Time-Travel in Shanghai

Although it’s more appropriate for a Throwback Thursday, today, I’m returning to one of my most memorable moments in Shanghai.  Where old and new, Asian and Western, and poverty and wealth collide.

Thursday Time-Travelers

Sunday, June 15, 2008

Bill and I have spent the last few Thursday nights on the town, while the kids stay home with Ayi.  This past week, we had an errand to run before we went to dinner.

Bill is traveling to India in July, so we needed to turn in the documents for his visa. Once we arrive at the necessary office, they directed us to a side street across the road, so Bill could get the correct passport size photos taken. Mr. Tao parked the car, and he and Bill went to the “cubby hole”  which was the “photo shop.”
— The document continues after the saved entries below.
(** [split] and [join] do not reach across a replacement put in before:
    the text before it and the text behind it are treated apart. *)
Lemma split_join_around_tag ph r tag mid b :
  ph <> [] -> angle_free ph -> wrapped tag mid -> ~ occurs ph mid ->
  forall n a, length a <= n ->
  split_join ph r (a ++ tag ++ b)
  = split_join ph r a ++ tag ++ split_join ph r b.
Proof.
  intros Hph Hfree -> Hmid.
  assert (Hnone : forall a, find_sub ph a = None ->
            split_join ph r (a ++ ([lt_sign] ++ mid ++ [gt_sign]) ++ b)
            = split_join ph r a
                ++ ([lt_sign] ++ mid ++ [gt_sign]) ++ split_join ph r b).
  { intros a Ha.
    rewrite (split_join_unfold ph r a Hph), Ha.
    rewrite (split_join_unfold ph r (a ++ _) Hph).
    rewrite (find_sub_behind_tag ph a mid b Hph Hfree Hmid Ha).
    rewrite (split_join_unfold ph r b Hph).
    destruct (find_sub ph b) as [[y b']|]; [|reflexivity].
    now rewrite <- !app_assoc. }
  induction n as [|n IH]; intros a Hn.
  all: destruct (find_sub ph a) as [[x a']|] eqn:Hfind; [|now apply Hnone].
  - apply (find_sub_length _ _ _ _ Hph) in Hfind. lia.
  - rewrite (split_join_unfold ph r a Hph), Hfind.
    rewrite (split_join_unfold ph r (a ++ _) Hph).
    rewrite (find_sub_app _ _ _ _ _ Hph Hfind).
    pose proof (find_sub_length _ _ _ _ Hph Hfind).
    rewrite IH by lia. now rewrite <- !app_assoc.
Qed.
(** ** The utterance grouper *)

(** In every state of the grouping loop the sentence is empty exactly when
    no speaker is current, so a flush always has a speaker to write. *)
Lemma group_loop_sentence (ws : list AssignedWord) :
  current_sentence (group_loop ws) = [] <->
  current_speaker (group_loop ws) = None.
Proof.
  unfold group_loop.
  assert (Hinv : forall st,
            (current_sentence st = [] <-> current_speaker st = None) ->
            current_sentence (fold_left group_step ws st) = [] <->
            current_speaker (fold_left group_step ws st) = None).
  { induction ws as [|item rest IH]; intros st Hst; [exact Hst|].
    cbn [fold_left]. apply IH. unfold group_step.
    destruct (decide (Some (aw_speaker item) <> current_speaker st))
      as [_|Hsame]; cbn [current_sentence current_speaker].
    - split; discriminate.
    - destruct (current_speaker st) as [sp|]; [|exfalso; apply Hsame; discriminate].
      split; [|discriminate]. now destruct (current_sentence st). }
  apply Hinv. split; reflexivity.
Qed.

Lemma group_loop_from (ws : list AssignedWord) (done : list Utterance)
    (sp : string) (buf : list string) :
  buf <> [] ->
  finish (fold_left group_step ws
            {| final_transcript := done; current_speaker := Some sp;
               current_sentence := buf |})
  = done ++ group_from sp buf ws.
Proof.
  revert done sp buf.
  induction ws as [|item rest IH]; intros done sp buf Hbuf.
  - destruct buf; [contradiction|reflexivity].
  - cbn [fold_left group_from]. unfold group_step.
    cbn [current_speaker current_sentence final_transcript].
    destruct (decide (aw_speaker item = sp)) as [->|Hne].
    + destruct (decide (Some sp <> Some sp)) as [Habs|_]; [contradiction|].
      apply IH. now destruct buf.
    + destruct (decide (Some (aw_speaker item) <> Some sp)) as [_|Heq];
        [|exfalso; apply Heq; congruence].
      rewrite IH by discriminate. unfold flush.
      cbn [current_speaker current_sentence final_transcript].
      now rewrite <- app_assoc.
Qed.

Lemma group_cons (item : AssignedWord) (rest : list AssignedWord) :
  group (item :: rest) = group_from (aw_speaker item) [aw_word item] rest.
Proof.
  unfold group, group_loop. cbn [fold_left].
  change (group_step group_init item)
    with {| final_transcript := []; current_speaker := Some (aw_speaker item);
            current_sentence := [aw_word item] |}.
  now rewrite group_loop_from.
Qed.

Lemma group_from_runs (ws block : list AssignedWord) (sp : string) :
  group_from sp (map aw_word block) ws
  = map utterance_of_run (runs_from sp block ws).
Proof.
  revert sp block.
  induction ws as [|item rest IH]; intros sp block; [reflexivity|].
  cbn [group_from runs_from].
  destruct (decide (aw_speaker item = sp)).
  - rewrite <- IH, map_app. reflexivity.
  - cbn [map]. rewrite <- IH. reflexivity.
Qed.

(** The grouper returns the utterances of the maximal runs. *)
Lemma group_runs (ws : list AssignedWord) :
  group ws = map utterance_of_run (runs ws).
Proof.
  destruct ws as [|item rest]; [reflexivity|].
  rewrite group_cons. exact (group_from_runs rest [item] (aw_speaker item)).
Qed.

Lemma runs_from_head (ws block : list AssignedWord) (sp : string) :
  exists block' tl, runs_from sp block ws = (sp, block') :: tl.
Proof.
  revert block. induction ws as [|item rest IH]; intros block; simpl; eauto.
  destruct (decide (aw_speaker item = sp)); eauto.
Qed.

Lemma runs_from_concat (ws block : list AssignedWord) (sp : string) :
  concat (map snd (runs_from sp block ws)) = block ++ ws.
Proof.
  revert sp block.
  induction ws as [|item rest IH]; intros sp block; simpl.
  - reflexivity.
  - destruct (decide (aw_speaker item = sp)); simpl; rewrite IH.
    + now rewrite <- app_assoc.
    + reflexivity.
Qed.

Lemma runs_from_is_run (ws block : list AssignedWord) (sp : string) :
  block <> [] -> Forall (fun w => aw_speaker w = sp) block ->
  Forall is_run (runs_from sp block ws).
Proof.
  revert sp block.
  induction ws as [|item rest IH]; intros sp block Hne Hall; simpl.
  - constructor; [split; assumption|constructor].
  - destruct (decide (aw_speaker item = sp)) as [Heq|Hneq].
    + apply IH; [now destruct block|].
      apply Forall_app. split; [exact Hall|]. constructor; auto.
    + constructor; [split; assumption|].
      apply IH; [discriminate|]. constructor; auto.
Qed.

Lemma runs_from_alternating (ws block : list AssignedWord) (sp : string) :
  alternating (map fst (runs_from sp block ws)).
Proof.
  revert sp block.
  induction ws as [|item rest IH]; intros sp block; simpl; [auto|].
  destruct (decide (aw_speaker item = sp)) as [Heq|Hneq]; [apply IH|].
  destruct (runs_from_head rest [item] (aw_speaker item))
    as (block' & tl & Hhd).
  specialize (IH (aw_speaker item) [item]). rewrite Hhd in *.
  simpl. split; [congruence|exact IH].
Qed.

Lemma runs_decomposition (ws : list AssignedWord) :
  concat (map snd (runs ws)) = ws
  /\ Forall is_run (runs ws)
  /\ alternating (map fst (runs ws)).
Proof.
  destruct ws as [|item rest]; simpl; [auto|].
  split; [apply (runs_from_concat rest [item])|].
  split; [|apply runs_from_alternating].
  apply runs_from_is_run; [discriminate|]. constructor; auto.
Qed.

Lemma runs_from_block (b rest block : list AssignedWord) (sp : string) :
  Forall (fun w => aw_speaker w = sp) b ->
  runs_from sp block (b ++ rest) = runs_from sp (block ++ b) rest.
Proof.
  intros Hall. revert block.
  induction Hall as [|w b Hw _ IH]; intros block; simpl.
  - now rewrite app_nil_r.
  - destruct (decide (aw_speaker w = sp)); [|contradiction].
    rewrite IH, <- app_assoc. reflexivity.
Qed.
As I waited in the car, I watched the local activity, smacking myself for not having my camera with me. We were on a street that looked like we had teleported back in time to the 60s or 70s in China. Much farther in the States. We sat by an ancient two-story building, lined with doorway after doorway, only 10 feet apart. Older Chinese men and women, sitting in front of their homes, on bamboo chairs, sharing each other’s company, in the late afternoon sun. Beside one of the doorways, was a cabinet holding what appeared to be a number of family’s wares.  Next door, a gentleman closes up his “shop” for the day, putting away the homemade sign with a handsaw drawn on it. Taking down the worn kettles and pots that had hung on the wall. Upstairs, someone sits close to the open window, resting their elbows on the sill, and leaning out into the fresh air.

Two school boys walk up to the car, one staring in at the console. The other slapping him on the back and telling him, “Too expensive,” in Mandarin. They then walk to the back of the car, where I notice they are now looking at it from the rear. They are so entranced by the car that they have no idea I am watching from behind the tinted, rear windows. Our car is one of thousands of silver, Buick minivans which travel the streets of Shanghai everyday, but it would seem that none have ever been so close.

Once BIll and Mr. Tao return, we head to dinner, a mere five-minute drive from the small side street. The restaurant is one of about six or eight expensive, modern, and chic locations on the Huangpu River which runs through the city. They serve gourmet international cuisine and fine wine, with panoramic views of the cityscape. They spare no expense in dinnerware, furniture, or staff. It is a well-known and frequently visited location in the life of the wealthiest Chinese, and the expat community, but not one of the people on that side street that has endeared me today, could ever imagine.

Bill and I are early for our reservation, so we enjoy a glass of wine in the bar one floor below the restaurant, where we meet and chat with the owner of both.  She is Australian, and was the first to open a restaurant overlooking the river. She is directing her staff in rearranging the furniture. It’s early, so no other customers are there. Later, it will be packed.

Once we are seated on the terrace for our meal, we order a few starters of lobster and salad. When it is time to order our main course, I order “Veal Faggot with Sweetbreads.” I am initially deterred by the word “Faggot,” because I don’t know what it means, then decide it is probably just the way it is served, and veal sounds good, besides, “Sweet Bread” sounds delicious…..I like “sweet” bread. Bill goes with steak.

Before the meal arrives, Bill gets a “swimmer” in his wine, and we let the waitress know. I think she will get him a new glass, Bill thinks she will “fish” it out. BIll wins. She brings over a spoon, cloth napkin, and a new, empty, wine glass. She fishes it out, puts it on the napkin, tells him “good wine,” and asks him if he wants the clean glass. Meeting the owner already, I know she would not approve of this, but we let it go, chalking it up as one of the quirks of living in China. The waitress leaves, and Bill decides he doesn’t want the tainted wine after all, so I chug it down for him. The wait staff chuckle behind us at his facial expressions.

Our meal arrives and it is tasty, but mine has a funny texture, and where is the sweet bread?! I learn later, online, that the “faggot” was the giant meatball that was on my plate, and is made up of all the “extra” parts of the animal.  The other half of my dinner, which had a strange texture, but was fabulous, was the “sweetbread.” Not at all “bread,” but instead a dish made of glands from around the heart and neck. Who in their right mind would call this “sweetbread?!” Towards the end of our meal, fireworks start going off across the river, and the skyline is lit with the lights that make Shanghai, Shanghai.

Two different worlds, only minutes apart. Both scenes are beautiful. Both scenes forever engrained in my memory.